Documentaries are difficult. They have to be entertaining and informative at the same time. Generally no one really cares about them until Oscar time and they want to brag to everyone at work that they “totally watched [insert movie]”. Or if everything else on their Netflix cue has been viewed already. This is a shame, because there are some very good documentaries out there – and Behind Bayonets and Barde Wire is one of them.

Set in the Pacific Theater of WWII the film tells the story of a group of Allied soldiers turned POWs after a hard fought surrender in the Philippines. They were “transferred” to the city of Mukden (now known as Shenyang) in China by the brutal Japanese army via what became known as the Bataan Death March. The men who survived did so despite disease, harsh winters and sadistic guards.

Taking a page from modern documentaries (and the non-alien related portions of the History Channel) directors Richard L. Anderson and Shen Haofang use a mixture of interviews with actual survivors and melodramatic recreations. The interviews are heartfelt and touching as these men (many of whom are easily pushing 90 years of age) remember what they went through and the friends they lost.
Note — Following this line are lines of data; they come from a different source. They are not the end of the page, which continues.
(** ** Further properties of dns.go *)

(** ** reverseArray *)

(** X1.  [reverseArray] keeps the length of the slice, puts at index [i]
    the element that was at index [len(arr) - 1 - i], and applied twice
    gives the slice back. *)
Theorem reverseArray_index (arr : list string) :
  length (reverseArray arr) = length arr ∧
  (∀ i, (i < length arr)%nat →
        reverseArray arr !! i = arr !! (length arr - 1 - i)%nat) ∧
  reverseArray (reverseArray arr) = arr.
Proof.
  assert (∀ l : list string,
            length (reverseArray l) = length l ∧
            ∀ i, (i < length l)%nat →
                 reverseArray l !! i = l !! (length l - 1 - i)%nat) as Hspec.
  { intros l. unfold reverseArray.
    pose proof (Nat.div_mod_eq (length l) 2) as Hd.
    pose proof (Nat.mod_upper_bound (length l) 2 ltac:(done)) as Hm.
    destruct (reverse_rounds l (length l / 2)) as [Hlen Hlook]; [lia|].
    split; [done|]. intros i Hi. rewrite Hlook by done.
    case_decide as Hc.
    - f_equal. lia.
    - f_equal. lia. }
  destruct (Hspec arr) as [Hlen Hlook]. split; [done|]. split; [done|].
  destruct (Hspec (reverseArray arr)) as [Hlen2 Hlook2].
  apply list_eq. intros i.
  destruct (decide (i < length arr)%nat) as [Hi|Hi].
  - rewrite Hlook2, Hlen, Hlook by lia. f_equal. lia.
  - rewrite !lookup_ge_None_2 by lia. done.
Qed.

(** ** The resolver on names *)



(** X3.  The index expressions [path[len(path)-1]] of [Records] and of
    [getPodIP] are in range for every name: no query makes the resolver
    panic. *)
Theorem Records_no_panic {imp : Imports} kd name exact :
  Records kd name exact ≠ inr PanicIndex.
Proof.
  rewrite Records_unfold. cbv zeta.
  destruct (last_label _ (pathOfName_nonempty name)) as [key Hlast].
  destruct (isPodRecord kd (pathOfName name)).
  - unfold getPodIP. rewrite Hlast. by destruct (ParseIP _).
  - destruct exact.
    + rewrite Hlast. destruct (string_empty key); [done|].
      by destruct (getEntry _ _ _).
    + by destruct (Nat.eqb _ _).
Qed.

(** X4.  The number of records of a query that succeeds: at most one in
    exact mode, at least one in wildcard mode (there an empty result is the
    not-found error, never an empty list). *)
Theorem Records_count {imp : Imports} kd name exact records :
  Records kd name exact = inl records →
  if exact then (length records ≤ 1)%nat else (1 ≤ length records)%nat.
Proof.
  rewrite Records_unfold. cbv zeta.
  destruct (last_label _ (pathOfName_nonempty name)) as [key Hlast].
  destruct (isPodRecord kd (pathOfName name)).
  - unfold getPodIP. rewrite Hlast.
    destruct (ParseIP _); [|done]. intros [= <-]. destruct exact; simpl; lia.
  - destruct exact.
    + rewrite Hlast. destruct (string_empty key); [intros [= <-]; simpl; lia|].
      destruct (getEntry _ _ _); [|done]. intros [= <-]. simpl. lia.
    + destruct (getValuesForPathWithWildcards _ _) as [|r rs]; [done|].
      intros [= <-]. simpl. lia.
Qed.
You can tell by their emotions alone that they can put themselves back in the hell hole they escaped from almost too easily.

If the film has a weakness it is in the recreations. They tend to be slightly repetitive and lack a certain gravity, not to the point where they take away from the seriousness of the subject matter, but they do come off as slightly light considering the subject matter. It’s strange to talk about performances in a documentary, but they are there. Some of them work, some of them don’t. But at the end of the day it does not take away from a very engaging picture.

This Veteran’s Day instead of watching Saving Private Ryan for the 100th time check out Behind Bayonets and Barbed Wire. It is an East/West collaboration that is poignant, enthralling and important.